We were also concerned about the lack of sensitivity to mental health needs. For example, an inmate indicated that he had thought about suicide in the past and might be feeling suicidal currently. The nurse told the inmate, "If you say that, they will strip you naked, put you into a room and send you to mental health." He then said he was not suicidal. Such an approach could allow a suicidal inmate to be placed in the general population without proper mental health attention and precautions to protect him from self-harm.
Our review also revealed that inmates experiencing or with the potential to experience detoxification often do not receive the treatment or supervision necessary for safe withdrawal from drugs or alcohol. We observed one inmate who had arrived at the facility at 5 a.m. and reported experiencing opiate withdrawal. At noon she was just seeing a triage nurse for the first time, and had not been provided any medical attention or treatment for withdrawal. A large number of inmates reported to us that they experienced withdrawal from drugs or alcohol at the facility without any supportive measures, despite reporting symptoms to health care staff and requesting treatment. Our conversations with health staff confirmed that while they have stock medications available for treating drug withdrawal, they rarely use them.
File review revealed many cases in which inmates who were likely candidates for withdrawal did not receive sufficient supervision. For example, an inmate who was eight months pregnant reported a history of daily heroin use. While she received a history and physical one day after arrival at the facility, it took three more days for her to see an OB/GYN. Heroin withdrawal in a pregnant woman can have quite harmful results for a fetus, and it appeared that insufficient attention was paid to this risk.

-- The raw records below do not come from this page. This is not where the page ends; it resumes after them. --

Definition set_r_fd (v : Z) (r : Ring) : Ring :=
  mkRing v (r_p r) (r_cq r) (r_c r) (r_sq r) (r_idx r) (r_debug r) (r_fileReg r) (r_deadline r) (r_enterErrHandler r) (r_submitter r) (r_stop r) (r_completions r) (r_completionsCap r) (r_eventFd r) (r_completionPool r).
Definition set_r_p (v : Params) (r : Ring) : Ring :=
  mkRing (r_fd r) v (r_cq r) (r_c r) (r_sq r) (r_idx r) (r_debug r) (r_fileReg r) (r_deadline r) (r_enterErrHandler r) (r_submitter r) (r_stop r) (r_completions r) (r_completionsCap r) (r_eventFd r) (r_completionPool r).
Definition set_r_cq (v : option CompletionQueue) (r : Ring) : Ring :=
  mkRing (r_fd r) (r_p r) v (r_c r) (r_sq r) (r_idx r) (r_debug r) (r_fileReg r) (r_deadline r) (r_enterErrHandler r) (r_submitter r) (r_stop r) (r_completions r) (r_completionsCap r) (r_eventFd r) (r_completionPool r).
Definition set_r_c (v : completer) (r : Ring) : Ring :=
  mkRing (r_fd r) (r_p r) (r_cq r) v (r_sq r) (r_idx r) (r_debug r) (r_fileReg r) (r_deadline r) (r_enterErrHandler r) (r_submitter r) (r_stop r) (r_completions r) (r_completionsCap r) (r_eventFd r) (r_completionPool r).
Definition set_r_sq (v : option SubmitQueue) (r : Ring) : Ring :=
  mkRing (r_fd r) (r_p r) (r_cq r) (r_c r) v (r_idx r) (r_debug r) (r_fileReg r) (r_deadline r) (r_enterErrHandler r) (r_submitter r) (r_stop r) (r_completions r) (r_completionsCap r) (r_eventFd r) (r_completionPool r).
Definition set_r_idx (v : Z) (r : Ring) : Ring :=
  mkRing (r_fd r) (r_p r) (r_cq r) (r_c r) (r_sq r) v (r_debug r) (r_fileReg r) (r_deadline r) (r_enterErrHandler r) (r_submitter r) (r_stop r) (r_completions r) (r_completionsCap r) (r_eventFd r) (r_completionPool r).
Definition set_r_debug (v : bool) (r : Ring) : Ring :=
  mkRing (r_fd r) (r_p r) (r_cq r) (r_c r) (r_sq r) (r_idx r) v (r_fileReg r) (r_deadline r) (r_enterErrHandler r) (r_submitter r) (r_stop r) (r_completions r) (r_completionsCap r) (r_eventFd r) (r_completionPool r).
Definition set_r_fileReg (v : option fileRegistry) (r : Ring) : Ring :=
  mkRing (r_fd r) (r_p r) (r_cq r) (r_c r) (r_sq r) (r_idx r) (r_debug r) v (r_deadline r) (r_enterErrHandler r) (r_submitter r) (r_stop r) (r_completions r) (r_completionsCap r) (r_eventFd r) (r_completionPool r).
Definition set_r_deadline (v : Z) (r : Ring) : Ring :=
  mkRing (r_fd r) (r_p r) (r_cq r) (r_c r) (r_sq r) (r_idx r) (r_debug r) (r_fileReg r) v (r_enterErrHandler r) (r_submitter r) (r_stop r) (r_completions r) (r_completionsCap r) (r_eventFd r) (r_completionPool r).
Definition set_r_enterErrHandler (v : bool) (r : Ring) : Ring :=
  mkRing (r_fd r) (r_p r) (r_cq r) (r_c r) (r_sq r) (r_idx r) (r_debug r) (r_fileReg r) (r_deadline r) v (r_submitter r) (r_stop r) (r_completions r) (r_completionsCap r) (r_eventFd r) (r_completionPool r).
Definition set_r_submitter (v : option ringSubmitter) (r : Ring) : Ring :=
  mkRing (r_fd r) (r_p r) (r_cq r) (r_c r) (r_sq r) (r_idx r) (r_debug r) (r_fileReg r) (r_deadline r) (r_enterErrHandler r) v (r_stop r) (r_completions r) (r_completionsCap r) (r_eventFd r) (r_completionPool r).
Definition set_r_stop (v : nat) (r : Ring) : Ring :=
  mkRing (r_fd r) (r_p r) (r_cq r) (r_c r) (r_sq r) (r_idx r) (r_debug r) (r_fileReg r) (r_deadline r) (r_enterErrHandler r) (r_submitter r) v (r_completions r) (r_completionsCap r) (r_eventFd r) (r_completionPool r).
Definition set_r_completions (v : list nat) (r : Ring) : Ring :=
  mkRing (r_fd r) (r_p r) (r_cq r) (r_c r) (r_sq r) (r_idx r) (r_debug r) (r_fileReg r) (r_deadline r) (r_enterErrHandler r) (r_submitter r) (r_stop r) v (r_completionsCap r) (r_eventFd r) (r_completionPool r).
Definition set_r_completionsCap (v : Z) (r : Ring) : Ring :=
  mkRing (r_fd r) (r_p r) (r_cq r) (r_c r) (r_sq r) (r_idx r) (r_debug r) (r_fileReg r) (r_deadline r) (r_enterErrHandler r) (r_submitter r) (r_stop r) (r_completions r) v (r_eventFd r) (r_completionPool r).
Definition set_r_eventFd (v : Z) (r : Ring) : Ring :=
  mkRing (r_fd r) (r_p r) (r_cq r) (r_c r) (r_sq r) (r_idx r) (r_debug r) (r_fileReg r) (r_deadline r) (r_enterErrHandler r) (r_submitter r) (r_stop r) (r_completions r) (r_completionsCap r) v (r_completionPool r).
Definition set_r_completionPool (v : list nat) (r : Ring) : Ring :=
  mkRing (r_fd r) (r_p r) (r_cq r) (r_c r) (r_sq r) (r_idx r) (r_debug r) (r_fileReg r) (r_deadline r) (r_enterErrHandler r) (r_submitter r) (r_stop r) (r_completions r) (r_completionsCap r) (r_eventFd r) v.

(** [addr] (conn.go): the network and the printed address. *)
Record addr := mkAddr { addr_net : string; addr_s : string }.

(** [ringConn] (ring_conn.go): the descriptor, the local and the remote address,
    and where the number of messages in the channel [stop] and the three
    deadlines are kept. *)
Record ringConn := mkConn {
  rc_fd : Z; rc_laddr : addr; rc_raddr : addr;
  rc_stop : nat; rc_deadline : nat; rc_readDeadline : nat; rc_writeDeadline : nat
}.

When health care staff does place male inmates under medical supervision for alcohol withdrawal, the treatment appears adequate. However, the female inmates appear to receive inadequate observation. Only one nurse is available in the Women's Detention Center medical unit to monitor both the infirmary and the mental health unit, which are separated by security doors. Given the potential lethality of alcohol withdrawal, this level of supervision is inadequate.
Finally, inmates who come in to the facility on medications experience serious delays in restarting those medications, including medications needed to control asthma, seizures, mental illness, HIV and blood clotting. In the meantime, they may experience withdrawal symptoms and/or re-experience the symptoms of their illnesses. The failure to provide medications in a timely manner is a serious deficiency in care at this facility.
2. Acute and Emergent Care
BCDC fails to provide adequate medical care for inmates with acute and emergent care needs. Our review indicated that nurses sometimes practice outside the scope of their training and licensure, by failing to refer patients with serious symptoms for appropriate evaluation by a medical practitioner. Some inmates' files revealed that they had requested attention through sick call on several occasions for the same problem without having been referred to a physician assistant, nurse practitioner or physician.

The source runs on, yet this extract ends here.